The main aim of this paper is to analyze the behavior of time-fractional Emden–Fowler (EF) equation associated with Caputo–Katugampola fractional derivative occurring in mathematical physics and astrophysics. A powerful analytical approach, which is an amalgamation of q-homotopy analysis approach and generalized Laplace transform with homotopy polynomials, is implemented to obtain approximate analytical solution of the time-fractional EF equation. Main advantage of this research work is that the implemented technique contains an auxiliary parameter to control the convergence region of obtained series solution.

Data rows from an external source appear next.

(* ===== verification/Prelude.v ===== *)
(** * The poker server: a verification development

    The program is a multi-player no-limit hold'em server in C++
    (namespaces [poker::domain], [application], [net], [security], [storage],
    [cluster], [config], [observability] under [src/src/poker] and
    [src/include/poker], the server application under [src/apps/server] and the
    network side of the desktop client under [src/apps/client]).
    This library models its logic as executable Rocq definitions and proves the
    properties that make it correct.

    ** How the parts interact

    A frame of bytes from a client is cut out of the TCP stream by the codec,
    checked by the idempotency cache, authenticated by the authentication
    service, and turned into a task that a room of the room manager runs on its
    table, in the shard of the executor that serves the table. The table decides
    poker: seats, hands, betting, pots, showdowns with the hand evaluator on
    cards from a shuffled deck. Money enters and leaves tables through the game
    store; accounts and sessions live in the account store. Both stores exist in
    memory and on MySQL; nodes of a cluster find each other, lease tables and hand
    players over through a registry, in memory or on Redis. The server process
    gives back what an earlier run left behind, reports its health and sweeps for
    failed nodes. The desktop client numbers its commands the way the cache checks
    them.

    ** Files and the code they model

    - [Prelude]: results of C++ calls ([result], [M], total correctness [wp]),
      machine integers, sums over lists and finite maps, clockwise scans, the
      tactic [guards].
    - [Card], [Deck], [HandEvaluator]: domain/card, deck, hand_evaluator;
      [CardTheorems] their properties.
    - [Table]: every function of domain/table.hpp and table.cpp, on a record
      with the fields of the class. [TableLib], [TableInv] (well-formedness and
      the four states between calls: idle, awaiting, stalled, settled),
      [TableBetting] (one action), [TablePots] (side pots against an abstract
      specification of levels), [TableAdvance] (streets and settlement),
      [TableAct], [TableDeal], [TableStart], [TableChips] (conservation,
      rollback, termination), [TableLife] (seating, reachable tables, and that every
      call keeps the configuration) prove the method contracts; [TableTheorems]
      states the properties.
    - [AccountStore]: storage/account_store.hpp as a class of operations and a
      class of laws, in_memory_account_store.cpp as an instance of both.
    - [Auth]: security/auth_service.cpp over any store and any
      [CryptoProvider] that satisfy the laws.
    - [GameStore]: storage/game_store.hpp, game_store_validation.hpp and
      in_memory_game_store.cpp; [GameStoreLib], [GameStoreInv],
      [GameStoreTheorems] their properties.
    - [Codec]: net/length_field_codec.
    - [IdempotencyCache]: application/idempotency_cache.
    - [RoomExecutor]: application/room_executor, generic in the type of tasks.
    - [RoomManager]: application/room_manager; rooms are shared objects on an
      explicit heap, tasks are data, callbacks are numbered; [RoomTheorems] its
      properties, by induction over the interleavings of callers and workers, while
      callers promise what the manager does not check ([table_promise]).
    - [Cluster]: cluster/node_registry.hpp as a class, in_memory_node_registry,
      lobby_router, node_failure_reaper; [ClusterTheorems] and [ReaperTheorems]
      their properties over all histories of calls.
    - [ServerConfig]: config/server_config; [Metrics]: observability/metrics;
      [BlockingExecutor]: application/blocking_executor, each with its property.
    - [TokenBucket]: net/token_bucket, in IEEE doubles with their rounding.
    - [ConnectionPool]: storage/mysql_connection_pool, over a client library that
      answers arbitrarily; a handle is a number, the open ones are a set.
    - [TcpServer]: apps/server/poker_tcp_server over any service behind it
      ([SessionService]); [TcpInv] its invariant, [TcpDelivery] that answers are
      not lost, and [TcpTheorems] the properties, with a small service to compute
      runs with.
    - [Protocol]: protocol/poker.proto and the conversions at the top and the end
      of apps/server/protocol_service.cpp; [Settlement] takes a settled table
      through [handSettlement] to the check of the store.
    - [GameStoreSpec]: what clients may rely on of the two stores, which share one
      state, as a class, and the in-memory stores as an instance.
    - [MySqlDatabase] (the tables of the schema and the SQL statements),
      [MySqlClient] (the library, whose calls fail at will while other clients
      work), [MySqlGameStore] and [MySqlAccountStore]: infrastructure/
      mysql_game_store and mysql_account_store, every method. [MySqlCalls] the
      rules for a call, [MySqlCommits] what each method commits, [MySqlInv],
      [MySqlSpecs] and [MySqlAccounts] the invariants and contracts, [MySqlStores]
      both stores on one database, [MySqlTheorems] the store as a whole,
      [MySqlCalm] the runs without failures, [MySqlRefinement] and
      [MySqlStoresRefinement] the in-memory stores as specification, [MySqlDemo]
      runs computed.
    - [SodiumProvider]: infrastructure/sodium_crypto_provider over a class that
      stands for libsodium; [SodiumTheorems] puts it on top of the MySQL stores.
    - [RedisServer] (commands, replies, scripts), [HiredisNodeRegistry]:
      infrastructure/hiredis_node_registry as programs of commands;
      [RedisValues] keys and values, [RedisWorld] registries of many processes on
      one server, [RedisInv] what the server holds, [RedisTheorems] the
      properties, [RedisDemo] a server and histories.
    - [ProtocolService]: apps/server/protocol_service, the composition of all
      components. Every lambda is a constructor of a type of closures
      ([StorageTask] for the storage executor, [Continuation] for callbacks of
      rooms, [Timer]), with its captured values as arguments, and its body is the
      branch of [run_storage_task], [run_continuation] or [fire]; sessions and
      table operations, which closures share, live in heaps; what is sent,
      pushed and scheduled is logged. [service_step] runs one body at a time, in
      any order, with other nodes' use of the shared stores in between;
      [inner_step] are its steps that are not caused by the network.
    - [ProtocolInv]: the invariant that accounts for every request and table
      operation, and the rules of a small program logic for it;
      [ProtocolBodies]: a triple for every function; [ProtocolRuns]: every step
      keeps the invariant; [ProtocolTheorems]: the properties; [ProtocolDemo]: the
      in-memory components put together, and a whole session of two players
      computed from registration to leaving the table. [ProtocolOutput]: what is
      sent only gets more.
    - [ServerStack]: [PokerTcpServer] over [ProtocolService], as main.cpp builds
      them: the service keeps the laws of [SessionService].
    - [ServerMain]: apps/server/main.cpp and health_http_server;
      [ServerMainTheorems] its properties.
    - [NetworkClient] and [ClientMessages]: apps/client/network_client, every
      method and slot, as a transition system; [ClientTheorems] its properties.

    ** What the theorems show

    Table: every operation on a reachable table returns normally, refuses
    without effect or leaves a well-formed table; commands never create chips
    and conserve them while the largest commitment is held by a player in the
    hand; side pots are paid by the rules; a hand ends after finitely many
    commands; an aborted hand restores the stacks; snapshots hide cards.
    Evaluation: a five-card hand is valued by the rules of poker, and the best
    of seven is the maximum over all choices. Stores: chips are conserved over
    any calls, keys make buy-ins and cash-outs idempotent, a hand is settled
    once. Authentication: only the right password logs in, tokens live until
    refresh, logout or expiry. Codec: framing round-trips under every chunking whose
    chunks find room in the buffer, and others are refused. Rooms: every
    interleaving keeps every table reachable and answers every callback once;
    timeouts always move the game on.

    A table is reachable ([reachable], by way of [history]) if calls of its methods
    lead to it from a new table, where hands are dealt from full decks of the 52
    cards and a settled hand is not aborted when a player it paid has left and sat
    down again since. The code checks neither; the findings say what happens
    otherwise. The service keeps to both: it gives no decks, and a room it asks to
    abort a hand is not listening, so the abort does not run.
    Cluster: a join ticket is redeemed once, a table is leased to one node at a
    time, players are routed to the node that holds the lease, and a node's
    listed tables are given up only after the grace period. Service: every request is
    answered exactly once once the queues are empty, no body throws or is
    undefined (but for the blinds above), at most one storing command per table is
    under way and no table stays locked, chips change only by the grants of new
    wallets and tables keep their invariants, commands without a live
    session or with a wrong number have no effect, refunds are retried a bounded
    number of times, and a settled hand passes the check of the store exactly
    when no chips were lost. TCP server: answers and pushes go to the connections they
    are meant for, a connection has at most one user and the newest connection of a
    user wins, clients decode what was sent. Both together: a request received on a
    connection is answered on it, once, and nowhere else. MySQL: a call commits
    nothing or exactly one change, which is what the same call does in memory when
    both take it;
    the ledger balances, receipts are backed by rows, and calls succeed while
    nothing fails; with libsodium registered users are found and logged in. Redis:
    the answers are those due after the history of commands, whatever failed, so
    tickets are redeemed once and tables leased to one node. Process: start-up
    refunds the node's own tables among the first 10,000 open ones, and readiness is
    honest. Client: its numbers are the ones the server's cache waits for, until it
    drops a message. Connection pool: a connection has one
    user at a time and all come back. Token bucket: its level and what it admits.
    Configuration, metrics, storage executor: what
    each promises.

    ** Conventions, bounds and fuel

    64- and 32-bit counters wrap where the source lets them ([u64_succ]); chips
    are exact integers and [chips_in_range] and [games_conserve] bound them.
    Undefined behaviour (a null dereference, an index out of range, a signed
    overflow) is the outcome [Undef], an exception is [Throw]; the theorems show
    that reachable states produce neither, with one exception: the blinds of a table
    are doubled in signed 64 bits ([i64] in [Table.validateConfig],
    [Protocol.validConfig] and [GameStore.createTable]), and a request to open a table
    can ask for a small blind that has no double. Then the check of the request is
    undefined, and [bodies_return] names that case. Tables of the service never have
    such blinds ([blinds_fit]). Other sums of chips are on amounts that the total of
    the table bounds. Loops are structural where the source
    iterates over a container; [advance_loop] has fuel for the streets that are
    left, [reveal_rest] for the cards missing from a board of five, the decoding
    loop for the bytes in the buffer, the rejection sampler for as many words as
    are supplied; each comes with a theorem that the fuel suffices. A mutex makes
    an operation one step; where a method releases it and takes it again the
    model has one step per critical section ([ConnectionPool], [TcpServer]). In the
    service a body is one step:
    interleavings of two bodies between their calls of components are not
    modelled. A callback runs some time after its room's task instead of at its
    end, which allows more orders than the source has.

    ** Parameters

    Entropy (std::random_device, libsodium), password and token hashing, and the
    clock are inputs or class parameters with the laws clients rely on; the service's
    clock is assumed to stay below the largest timestamp minus a session's life.
    The account store and the game store of the service are one state, the
    database that main.cpp gives to both ([StoreLaws] in [GameStoreSpec]): an account is
    opened with a wallet, and only that makes chips. The MySQL stores on one
    connection are an instance ([MySqlStores.mysql_laws]), whatever fails, and so are
    the in-memory stores, whose wallets the tests seed by hand.
    The wire format of protobuf is a pair of functions ([EnvelopeCodec]).
    [CryptoReturns] excludes that hashing a password throws, which the service
    does not handle. libsodium is [Sodium] with [SodiumLaws], a Redis server
    [RedisServer] with [RedisLaws], and Qt a class of text functions and of what
    aborting a socket emits. Of MySQL the statements are modelled; [Collation],
    [SessionValues] and [HexLaws] say how the server compares texts, measures them
    and reads hexadecimal digits, and [Weather] which calls fail and what other
    clients do meanwhile; an inserted row is refused first for its values, then for
    a key it repeats, then for a row it refers to. Every class has an instance in a
    demo, so the laws can hold.

    ** Not modelled

    - Tests and fuzzing: exercise the code, no logic of their own.
    - In the modelled parts: logging, the user interface in QML and the signals
      to it, the wiring of event loops and signal handlers in the two main
      functions, times of rows that nothing reads. The bodies of the service run
      one at a time (see above).
*)
From Corelib Require Export ssreflect.
From stdpp Require Export base numbers list gmap strings sorting.

Declare Scope poker_scope.
Delimit Scope poker_scope with poker.
Global Open Scope Z_scope.
Global Open Scope general_if_scope.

Some examples are considered to illustrate the accuracy and efficiency of the applied technique. Numerical results are demonstrated in the form of tabular and graphical representations.

Suggested Citation

  • Jagdev Singh & Arpita Gupta & Juan J. Nieto, 2024. "Forecasting The Behavior Of Fractional Model Of Emden–Fowler Equation With Caputo–Katugampola Memory," FRACTALS (fractals), World Scientific Publishing Co. Pte. Ltd., vol. 32(07n08), pages 1-14.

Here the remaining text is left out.